Segment Open
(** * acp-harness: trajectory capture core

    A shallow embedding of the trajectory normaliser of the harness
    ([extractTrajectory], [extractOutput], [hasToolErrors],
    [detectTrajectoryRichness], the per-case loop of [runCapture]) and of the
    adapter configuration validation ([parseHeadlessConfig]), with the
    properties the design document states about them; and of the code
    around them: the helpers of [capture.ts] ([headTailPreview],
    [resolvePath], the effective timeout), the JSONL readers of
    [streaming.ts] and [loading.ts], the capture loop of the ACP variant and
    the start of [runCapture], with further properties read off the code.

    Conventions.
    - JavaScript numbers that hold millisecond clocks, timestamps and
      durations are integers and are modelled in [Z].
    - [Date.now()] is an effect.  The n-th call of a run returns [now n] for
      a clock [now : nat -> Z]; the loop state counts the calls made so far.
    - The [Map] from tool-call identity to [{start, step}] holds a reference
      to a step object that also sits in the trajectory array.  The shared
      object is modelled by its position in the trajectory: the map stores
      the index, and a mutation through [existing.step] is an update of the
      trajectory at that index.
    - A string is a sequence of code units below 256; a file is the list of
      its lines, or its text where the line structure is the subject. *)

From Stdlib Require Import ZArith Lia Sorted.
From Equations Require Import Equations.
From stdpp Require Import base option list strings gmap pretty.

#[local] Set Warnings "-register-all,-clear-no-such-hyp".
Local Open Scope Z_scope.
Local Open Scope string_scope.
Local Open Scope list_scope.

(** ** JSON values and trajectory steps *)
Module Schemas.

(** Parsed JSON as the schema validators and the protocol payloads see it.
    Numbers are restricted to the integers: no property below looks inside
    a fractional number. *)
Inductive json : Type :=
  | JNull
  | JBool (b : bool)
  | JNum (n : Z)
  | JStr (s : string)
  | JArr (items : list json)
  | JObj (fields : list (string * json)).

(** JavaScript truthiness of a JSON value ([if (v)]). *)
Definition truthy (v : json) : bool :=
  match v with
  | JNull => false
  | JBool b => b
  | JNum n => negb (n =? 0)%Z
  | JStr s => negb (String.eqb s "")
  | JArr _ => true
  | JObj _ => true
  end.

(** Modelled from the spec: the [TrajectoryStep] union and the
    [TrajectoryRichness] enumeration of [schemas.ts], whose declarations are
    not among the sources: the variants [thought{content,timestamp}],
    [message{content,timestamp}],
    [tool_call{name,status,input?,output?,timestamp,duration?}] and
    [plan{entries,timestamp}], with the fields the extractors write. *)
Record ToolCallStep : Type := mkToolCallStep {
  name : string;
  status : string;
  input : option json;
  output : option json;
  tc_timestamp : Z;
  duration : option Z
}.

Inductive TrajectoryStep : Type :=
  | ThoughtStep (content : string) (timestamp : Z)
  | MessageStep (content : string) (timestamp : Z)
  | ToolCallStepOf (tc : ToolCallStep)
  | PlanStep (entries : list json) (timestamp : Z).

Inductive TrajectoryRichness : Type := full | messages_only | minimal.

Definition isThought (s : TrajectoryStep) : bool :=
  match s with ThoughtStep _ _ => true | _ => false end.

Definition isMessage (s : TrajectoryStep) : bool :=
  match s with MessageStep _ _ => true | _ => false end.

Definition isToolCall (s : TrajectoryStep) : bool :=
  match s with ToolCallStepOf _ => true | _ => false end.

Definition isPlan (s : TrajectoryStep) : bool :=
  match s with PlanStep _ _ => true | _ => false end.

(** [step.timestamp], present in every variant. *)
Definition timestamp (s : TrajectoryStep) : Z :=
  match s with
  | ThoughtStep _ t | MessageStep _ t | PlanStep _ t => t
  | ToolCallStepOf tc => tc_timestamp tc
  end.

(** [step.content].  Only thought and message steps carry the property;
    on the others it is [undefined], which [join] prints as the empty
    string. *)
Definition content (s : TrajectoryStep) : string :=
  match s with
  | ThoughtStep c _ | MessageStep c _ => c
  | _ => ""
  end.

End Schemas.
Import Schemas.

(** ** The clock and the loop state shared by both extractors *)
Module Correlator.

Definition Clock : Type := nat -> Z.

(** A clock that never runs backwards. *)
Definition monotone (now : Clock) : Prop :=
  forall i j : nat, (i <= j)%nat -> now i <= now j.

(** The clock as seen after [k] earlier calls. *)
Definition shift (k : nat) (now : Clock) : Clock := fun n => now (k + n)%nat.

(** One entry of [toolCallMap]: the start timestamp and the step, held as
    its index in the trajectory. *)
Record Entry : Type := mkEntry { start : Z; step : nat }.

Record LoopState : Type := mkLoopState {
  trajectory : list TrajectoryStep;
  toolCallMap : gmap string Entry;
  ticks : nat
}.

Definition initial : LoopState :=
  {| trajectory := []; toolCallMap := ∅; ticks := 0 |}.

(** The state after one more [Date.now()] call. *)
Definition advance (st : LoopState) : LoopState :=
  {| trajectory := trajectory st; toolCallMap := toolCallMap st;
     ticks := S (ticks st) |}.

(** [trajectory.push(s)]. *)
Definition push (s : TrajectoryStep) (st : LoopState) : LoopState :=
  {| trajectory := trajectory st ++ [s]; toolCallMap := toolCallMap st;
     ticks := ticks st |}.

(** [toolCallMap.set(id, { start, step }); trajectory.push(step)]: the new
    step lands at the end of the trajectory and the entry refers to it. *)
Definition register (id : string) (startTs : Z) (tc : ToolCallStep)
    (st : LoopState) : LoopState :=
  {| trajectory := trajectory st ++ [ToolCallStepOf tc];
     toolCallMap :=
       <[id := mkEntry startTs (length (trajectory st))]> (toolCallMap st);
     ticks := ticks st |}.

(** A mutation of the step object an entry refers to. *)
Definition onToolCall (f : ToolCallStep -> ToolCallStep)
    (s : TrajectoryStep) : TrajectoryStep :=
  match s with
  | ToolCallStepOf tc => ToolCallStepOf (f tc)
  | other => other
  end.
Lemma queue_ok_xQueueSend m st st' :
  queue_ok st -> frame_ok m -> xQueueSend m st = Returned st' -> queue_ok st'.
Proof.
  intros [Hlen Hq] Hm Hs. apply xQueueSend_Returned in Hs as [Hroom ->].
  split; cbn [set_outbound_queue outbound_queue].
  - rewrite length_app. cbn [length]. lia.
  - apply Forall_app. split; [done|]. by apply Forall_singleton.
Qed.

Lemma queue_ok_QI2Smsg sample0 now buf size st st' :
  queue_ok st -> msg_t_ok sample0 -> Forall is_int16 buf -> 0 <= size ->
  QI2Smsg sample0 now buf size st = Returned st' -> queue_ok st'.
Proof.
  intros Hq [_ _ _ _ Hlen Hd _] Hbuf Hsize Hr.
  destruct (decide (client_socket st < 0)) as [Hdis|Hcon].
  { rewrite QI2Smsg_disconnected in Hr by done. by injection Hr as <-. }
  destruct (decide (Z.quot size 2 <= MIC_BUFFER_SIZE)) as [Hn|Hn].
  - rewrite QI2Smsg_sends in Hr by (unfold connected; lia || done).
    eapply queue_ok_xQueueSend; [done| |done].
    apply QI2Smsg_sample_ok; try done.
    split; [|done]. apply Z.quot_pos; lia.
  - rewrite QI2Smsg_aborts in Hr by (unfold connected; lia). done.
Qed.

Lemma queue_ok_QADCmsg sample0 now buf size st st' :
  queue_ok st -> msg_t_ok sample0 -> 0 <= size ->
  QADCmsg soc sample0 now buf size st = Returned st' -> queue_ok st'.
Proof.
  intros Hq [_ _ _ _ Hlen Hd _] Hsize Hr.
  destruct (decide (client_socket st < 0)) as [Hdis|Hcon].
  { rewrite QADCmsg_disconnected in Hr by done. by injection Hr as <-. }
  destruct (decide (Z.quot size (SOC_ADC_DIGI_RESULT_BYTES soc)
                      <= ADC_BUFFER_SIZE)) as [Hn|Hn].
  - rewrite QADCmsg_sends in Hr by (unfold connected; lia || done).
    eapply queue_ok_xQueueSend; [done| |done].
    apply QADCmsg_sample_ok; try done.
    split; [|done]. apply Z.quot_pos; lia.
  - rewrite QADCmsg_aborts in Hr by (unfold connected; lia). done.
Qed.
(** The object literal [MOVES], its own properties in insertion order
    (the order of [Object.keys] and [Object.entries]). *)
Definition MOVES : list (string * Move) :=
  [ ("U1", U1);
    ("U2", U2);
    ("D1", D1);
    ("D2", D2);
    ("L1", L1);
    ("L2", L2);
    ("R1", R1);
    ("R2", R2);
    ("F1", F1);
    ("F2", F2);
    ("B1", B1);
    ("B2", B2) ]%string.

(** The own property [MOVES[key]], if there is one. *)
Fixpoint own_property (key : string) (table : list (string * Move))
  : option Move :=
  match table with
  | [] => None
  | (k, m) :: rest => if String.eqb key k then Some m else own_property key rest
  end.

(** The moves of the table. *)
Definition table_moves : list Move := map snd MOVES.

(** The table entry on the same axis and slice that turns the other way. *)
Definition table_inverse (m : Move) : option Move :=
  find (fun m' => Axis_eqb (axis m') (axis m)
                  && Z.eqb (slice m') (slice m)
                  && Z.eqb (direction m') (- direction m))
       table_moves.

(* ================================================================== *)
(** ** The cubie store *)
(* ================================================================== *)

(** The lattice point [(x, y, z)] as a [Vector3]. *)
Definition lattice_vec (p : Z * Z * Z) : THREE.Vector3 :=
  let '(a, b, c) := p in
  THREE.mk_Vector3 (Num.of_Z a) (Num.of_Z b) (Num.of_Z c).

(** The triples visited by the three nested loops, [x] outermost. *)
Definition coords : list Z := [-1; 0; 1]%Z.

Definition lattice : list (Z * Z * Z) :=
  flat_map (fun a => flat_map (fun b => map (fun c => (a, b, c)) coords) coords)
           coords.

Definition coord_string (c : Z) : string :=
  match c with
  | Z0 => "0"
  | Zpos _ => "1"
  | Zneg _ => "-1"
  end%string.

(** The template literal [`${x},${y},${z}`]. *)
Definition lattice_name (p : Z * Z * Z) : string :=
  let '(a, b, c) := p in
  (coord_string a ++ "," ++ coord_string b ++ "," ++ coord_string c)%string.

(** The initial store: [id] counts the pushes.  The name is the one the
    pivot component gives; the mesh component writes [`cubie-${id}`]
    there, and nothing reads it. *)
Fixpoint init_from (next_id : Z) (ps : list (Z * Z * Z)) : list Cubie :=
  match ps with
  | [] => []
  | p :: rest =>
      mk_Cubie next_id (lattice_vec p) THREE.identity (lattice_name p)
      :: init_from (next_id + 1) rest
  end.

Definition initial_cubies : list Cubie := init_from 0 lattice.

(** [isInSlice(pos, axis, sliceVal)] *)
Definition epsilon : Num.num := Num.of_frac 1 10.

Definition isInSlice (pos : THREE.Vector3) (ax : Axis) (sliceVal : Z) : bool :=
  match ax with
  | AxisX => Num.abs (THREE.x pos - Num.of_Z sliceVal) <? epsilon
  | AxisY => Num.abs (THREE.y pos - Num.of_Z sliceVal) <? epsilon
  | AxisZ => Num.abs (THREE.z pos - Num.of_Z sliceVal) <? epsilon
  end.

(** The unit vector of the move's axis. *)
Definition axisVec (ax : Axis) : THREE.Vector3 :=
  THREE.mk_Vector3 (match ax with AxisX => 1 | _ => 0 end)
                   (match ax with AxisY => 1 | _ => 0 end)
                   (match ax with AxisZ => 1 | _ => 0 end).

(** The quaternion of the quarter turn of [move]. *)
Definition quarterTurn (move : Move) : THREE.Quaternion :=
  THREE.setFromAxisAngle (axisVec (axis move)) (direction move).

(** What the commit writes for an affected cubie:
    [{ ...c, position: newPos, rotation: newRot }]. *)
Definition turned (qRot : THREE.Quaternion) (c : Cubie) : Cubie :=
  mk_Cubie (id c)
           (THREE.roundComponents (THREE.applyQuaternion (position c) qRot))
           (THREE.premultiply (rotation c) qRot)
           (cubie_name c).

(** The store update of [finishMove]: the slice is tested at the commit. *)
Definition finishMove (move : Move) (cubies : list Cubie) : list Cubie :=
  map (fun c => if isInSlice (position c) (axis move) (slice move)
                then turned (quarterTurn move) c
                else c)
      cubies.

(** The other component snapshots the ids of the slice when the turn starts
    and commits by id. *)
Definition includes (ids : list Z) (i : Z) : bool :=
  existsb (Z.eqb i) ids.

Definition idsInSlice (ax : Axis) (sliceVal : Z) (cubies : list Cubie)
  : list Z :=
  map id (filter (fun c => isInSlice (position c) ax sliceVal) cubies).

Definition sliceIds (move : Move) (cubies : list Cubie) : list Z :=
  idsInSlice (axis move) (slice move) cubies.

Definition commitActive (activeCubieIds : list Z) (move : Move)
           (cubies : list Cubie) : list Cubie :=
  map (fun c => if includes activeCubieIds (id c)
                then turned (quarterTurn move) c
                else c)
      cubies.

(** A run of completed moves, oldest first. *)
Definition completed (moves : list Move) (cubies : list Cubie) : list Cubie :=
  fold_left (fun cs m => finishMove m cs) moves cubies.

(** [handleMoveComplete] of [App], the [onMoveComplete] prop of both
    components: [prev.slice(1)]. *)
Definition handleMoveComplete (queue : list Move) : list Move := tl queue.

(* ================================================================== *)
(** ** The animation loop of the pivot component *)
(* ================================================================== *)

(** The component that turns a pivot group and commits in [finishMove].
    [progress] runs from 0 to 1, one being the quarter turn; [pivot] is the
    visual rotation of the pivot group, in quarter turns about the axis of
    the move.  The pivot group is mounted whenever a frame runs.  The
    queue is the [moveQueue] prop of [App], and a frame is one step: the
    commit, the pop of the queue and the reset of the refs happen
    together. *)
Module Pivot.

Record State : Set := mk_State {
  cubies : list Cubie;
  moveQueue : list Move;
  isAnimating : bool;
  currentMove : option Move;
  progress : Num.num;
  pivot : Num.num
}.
Segment Closed
__Assigned task__
In the listing above, locate the line containing "the start of" and the line containing "its lines, or". Transcribe those two lines and everything between them, exactly as written.

__The completed task__
    the start of [runCapture], with further properties read off the code.

    Conventions.
    - JavaScript numbers that hold millisecond clocks, timestamps and
      durations are integers and are modelled in [Z].
    - [Date.now()] is an effect.  The n-th call of a run returns [now n] for
      a clock [now : nat -> Z]; the loop state counts the calls made so far.
    - The [Map] from tool-call identity to [{start, step}] holds a reference
      to a step object that also sits in the trajectory array.  The shared
      object is modelled by its position in the trajectory: the map stores
      the index, and a mutation through [existing.step] is an update of the
      trajectory at that index.
    - A string is a sequence of code units below 256; a file is the list of
      its lines, or its text where the line structure is the subject. *)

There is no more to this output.